Бертелен был без сознания; мы приподняли его: кровь потоком текла из раны на левом бедре, пуля застряла внутри.
Мы окружили его, вопросительно глядя друг на друга, как бы спрашивая, кому принадлежал этот роковой выстрел, и тут увидели, как из чащи вышел Бернар; он был без фуражки, бледен как призрак; держа карабин в руках, он кричал:
- Ранен? Ранен? Кто сказал, что мой дядя ранен?
Ему никто не ответил и только жестом указали на Бертелена, истекающего кровью.
Бернар подбежал: взгляд его блуждал, пот струился со лба, волосы стояли дыбом; склонившись над раненым, он как-то странно взвыл, схватил свой карабин, сломал его приклад о дерево, а ствол отбросил на пятьдесят шагов от себя.
Потом он упал на колени, умоляя умирающего его простить; но глаза несчастного уже закрылись, с тем чтобы уже не открываться никогда.
Очень быстро соорудили носилки, на них положили Бертелена и отнесли его в дом Мона, находившийся всего в трехстах или четырехстах шагах от места происшествия. Бернар шел рядом с носилками, не произнося ни единого слова, не уронив ни единой слезы, и держал руку дяди в своей. Один из лесников взял лошадь инспектора и во весь опор помчался в город за доктором.
Через полчаса приехал доктор и объявил нам, что рана смертельная, о чем мы и сами уже знали.
Надо было известить жену умирающего. Инспектор взял эту печальную заботу на себя и уже собирался выйти из дома. Тут Бернар поднялся и подошел к нему.
- Господин Девиолен, - сказал он, - пока Бернар жив, эта несчастная женщина, само собой разумеется, ни в чем не будет нуждаться. Если она захочет переехать ко мне, я буду относиться к ней как к матери.
- Да, Бернар, да, - ответил г-н Девиолен, - я знаю, ты славный малый. Это не твоя вина.
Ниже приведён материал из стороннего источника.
(* ===== verification/LedgerFacts.v ===== *)
(** * Invariants of the ledger's abstract machine

    What holds along every sequence of [ledger_step]s, however long: money is
    conserved, funded accounts stay funded, a transaction leaves the pending
    state once, entries are immutable, posted entries stay within one tenant, and
    every state change is announced in the outbox and in the audit trail. *)

From S2P Require Import Prelude GoBase Db Prog ProgFacts Interfaces Ledger LedgerSpec LedgerWp.
Local Open Scope Z_scope.

(** ** Definitions *)

Section reach.
Context `{UuidLib} (s : Service).

Definition ledger_reach : db -> db -> Prop := rtc (fun a b => exists L, ledger_step s L a b).
End reach.

(** Every amount ever entered, added up, fits an [int64]. *)
Definition volume (d : db) : Z := map_sumZ (fun p => Z.abs (en_amount_minor p.2)) (entries d).
Definition bounded (d : db) : Prop := volume d <= int64_max.

(** The total of the entries of a transaction, exactly. *)
Definition txn_total (d : db) (t : uuid) : Z :=
  map_sumZ (fun p => whenZ (en_transaction_id p.2 = t) (en_amount_minor p.2)) (entries d).

(** Each stored transaction sums to zero, modulo 2^64. *)
Definition balanced (d : db) : Prop :=
  forall t, is_Some (transactions d !! t) -> wrap64 (txn_total d t) = 0.

(** The sum of all balances, as GetAccount computes them. *)
Definition supply (d : db) : Z := map_sumZ (fun p => posted_sum d p.1) (accounts d).

(** The accounts of a posted transaction belong to its tenant. *)
Definition isolated (d : db) : Prop :=
  forall e r t, entries d !! e = Some r -> transactions d !! en_transaction_id r = Some t ->
    tr_status t = StatusPosted ->
    exists acc, accounts d !! en_account_id r = Some acc /\ ac_tenant_id acc = tr_tenant_id t.

(** What tells the outside about a transaction in its present state. *)
Definition event_of_status (st : txn_status) : string :=
  match st with
  | StatusPending => EventTransactionPending
  | StatusPosted => EventTransactionPosted
  | StatusFailed => EventTransactionFailed
  end.

Definition audit_of_status (st : txn_status) (action : string) : Prop :=
  match st with
  | StatusPending => action = AuditTransactionPendingCreated
  | StatusPosted => action = AuditTransactionTransferred \/ action = AuditTransactionPosted
  | StatusFailed => action = AuditTransactionFailed
  end.

Definition announced `{UuidLib} (d : db) : Prop :=
  forall t row, transactions d !! t = Some row ->
    exists i e, webhook_events d !! i = Some e /\ ev_tenant_id e = tr_tenant_id row /\
      ev_event_type e = event_of_status (tr_status row) /\
      ev_payload e = JObject [("transaction_id", JString (uuid_String t));
                              ("status", JString (status_text (tr_status row)))].

Definition audited `{UuidLib} (d : db) : Prop :=
  forall t row, transactions d !! t = Some row ->
    exists j a, audit_log d !! j = Some a /\ au_tenant_id a = tr_tenant_id row /\
      audit_of_status (tr_status row) (au_action a) /\
      exists rest pre, au_payload a =
        JObject (pre ++ [("status", JString (status_text (tr_status row)));
                         ("transaction_id", JString (uuid_String t))] ++ rest).

(** ** More sums *)

Lemma sumZ_submseteq (l k : list Z) :
  l ⊆+ k -> (forall x, x ∈ k -> 0 <= x) -> sumZ l <= sumZ k.
Proof.
  intros [r Hr]%submseteq_Permutation Hk. rewrite Hr, sumZ_app.
  assert (0 <= sumZ r); [|lia].
  rewrite <- (list_fmap_id r). apply sumZ_fmap_nonneg. intros x Hx. apply Hk. rewrite Hr. apply elem_of_app. by right.
Qed.

Lemma map_sumZ_mono `{Countable K} {V} (f : K * V -> Z) (m m' : gmap K V) :
  m ⊆ m' -> (forall i x, m' !! i = Some x -> 0 <= f (i, x)) -> map_sumZ f m <= map_sumZ f m'.
Proof.
  intros Hm Hf. unfold map_sumZ. apply sumZ_submseteq.
  - apply fmap_submseteq. by apply map_to_list_submseteq.
  - intros x ([i v] & -> & Hin)%list_elem_of_fmap. apply Hf. by apply elem_of_map_to_list.
Qed.

Lemma map_sumZ_abs `{Countable K} {V} (f g : K * V -> Z) (m : gmap K V) :
  (forall i x, m !! i = Some x -> Z.abs (f (i, x)) <= g (i, x)) -> Z.abs (map_sumZ f m) <= map_sumZ g m.
Proof.
  intros Hf. unfold map_sumZ. etransitivity; [apply sumZ_fmap_abs_le|].
  apply sumZ_fmap_le. intros [i x] Hin. apply Hf. by apply elem_of_map_to_list.
Qed.

(** The term of one key. *)
Lemma map_sumZ_single `{Countable K} {V} (f : K * V -> Z) (m : gmap K V) i x :
  m !! i = Some x -> map_sumZ (fun p => whenZ (p.1 = i) (f p)) m = f (i, x).
Proof.
  intros Hi. rewrite <- (insert_delete_id m i x Hi), map_sumZ_insert by apply lookup_delete_eq.
  simpl. rewrite whenZ_True by done. rewrite map_sumZ_zero; [lia|].
  intros j y Hj. apply whenZ_False. simpl. intros ->. by rewrite lookup_delete_eq in Hj.
Qed.

Lemma sumZ_swap {A B} (f : A -> B -> Z) (l : list A) (k : list B) :
  sumZ ((fun x => sumZ (f x <$> k)) <$> l) = sumZ ((fun y => sumZ ((fun x => f x y) <$> l)) <$> k).
Proof.
  induction l as [|x l IH]; csimpl.
  - symmetry. by apply sumZ_fmap_zero.
  - rewrite IH, <- sumZ_fmap_add. done.
Qed.

Lemma map_sumZ_all_zero `{Countable K} {V} (f : K * V -> Z) (m : gmap K V) :
  (forall i x, m !! i = Some x -> 0 <= f (i, x)) -> map_sumZ f m <= 0 ->
  forall i x, m !! i = Some x -> f (i, x) = 0.
Proof.
  intros Hf Hs i x Hi. rewrite <- (insert_delete_id m i x Hi), map_sumZ_insert in Hs by apply lookup_delete_eq.
  pose proof (Hf i x Hi). enough (0 <= map_sumZ f (delete i m)) by lia.
  apply map_sumZ_nonneg. intros j y [_ Hj]%lookup_delete_Some. eauto.
Qed.

Lemma map_sumZ_nonzero `{Countable K} {V} (f : K * V -> Z) (m : gmap K V) :
  map_sumZ f m <> 0 -> exists i x, m !! i = Some x /\ f (i, x) <> 0.
Proof.
  intros Hn. enough (exists p, p ∈ map_to_list m /\ f p <> 0) as ([i x] & Hp%elem_of_map_to_list & ?) by eauto.
  unfold map_sumZ in Hn. induction (map_to_list m) as [|p l IH]; csimpl in *; [done|].
  destruct (decide (f p = 0)) as [E|]; [|exists p; split; [left|done]].
  destruct IH as (q & ? & ?); [lia|]. exists q. split; [by right|done].
Qed.

Lemma wrap64_small z : Z.abs z <= int64_max -> wrap64 z = z.
Proof. intros Hz. apply wrap64_id. unfold int64_max, int64_min in *. lia. Qed.

(** ** One step *)

Section step.
Context `{UuidLib} (s : Service).

(** The entries a step leaves are those it found, or those of a transaction it
    created. *)
Lemma step_entries_kept L d d' :
  ledger_wf d -> ledger_step s L d d' -> entries d ⊆ entries d'.
Proof.
  intros Hwf Hs. apply map_subseteq_spec. intros e r He.
  destruct (Hwf e r He) as (_ & t & Ht & _).
  destruct (step_entries _ _ _ _ _ _ Hwf Hs Ht) as (Hsame & _). by apply Hsame.
Qed.

Lemma posted_sum_bound d a : Z.abs (posted_sum d a) <= volume d.
Proof.
  apply map_sumZ_abs. intros e r _. simpl. unfold whenZ. case_decide; lia.
Qed.

Lemma txn_total_bound d t : Z.abs (txn_total d t) <= volume d.
Proof. apply map_sumZ_abs. intros e r _. simpl. unfold whenZ. case_decide; lia. Qed.

Lemma volume_mono d d' : entries d ⊆ entries d' -> volume d <= volume d'.
Proof. intros Hs. apply map_sumZ_mono; [done|]. intros i x _. simpl. lia. Qed.

Lemma bounded_mono d d' : entries d ⊆ entries d' -> bounded d' -> bounded d.
Proof. unfold bounded. intros Hs%volume_mono ?. lia. Qed.

(** *** Balances *)

Lemma net_not_in a legs : a ∉ legs.*1 -> net a legs = 0.
Proof.
  intros Ha. apply sumZ_fmap_zero. intros l Hl. apply whenZ_False. intros <-. apply Ha.
  by apply list_elem_of_fmap_2.
Qed.

Lemma input_accounts es a : a ∈ (input_legs es).*1 -> exists e, e ∈ es /\ in_AccountID e = a.
Proof.
  unfold input_legs. rewrite <- list_fmap_compose. intros (e & -> & He)%list_elem_of_fmap. eauto.
Qed.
- О-о! Господин инспектор, скажите мне еще что-нибудь такое... Ох! Меня душат слезы...
- Поплачь, дружок, поплачь! - уговаривал его инспектор. - Тебе станет легче.
- О Боже мой! Боже мой! - изнемогал бедняга и наконец, разразившись рыданиями, рухнул в кресло.
Ничто не могло меня так взволновать, как это зрелище: великая сила, сломленная великим отчаянием. Даже вид человека, борющегося со смертью, не производил такого впечатления, как этот рыдающий страдалец.
Один за другим мы покинули комнату умирающего; при нем остались только доктор, Мона и Бернар.
Ночью Бертелен умер.
В следующее воскресенье вновь состоялась охота.
Сбор был назначен у Волчьей пустоши. Инспектор созвал всех лесников, кроме Бернара; но, независимо оттого, позвали его или нет, Бернар был не из тех, кто пренебрегает своими обязанностями. Он пришел в условленное место, только у него не было ни карабина, ни ружья.
- Зачем ты пришел, Бернар? - спросил его г-н Девиолен.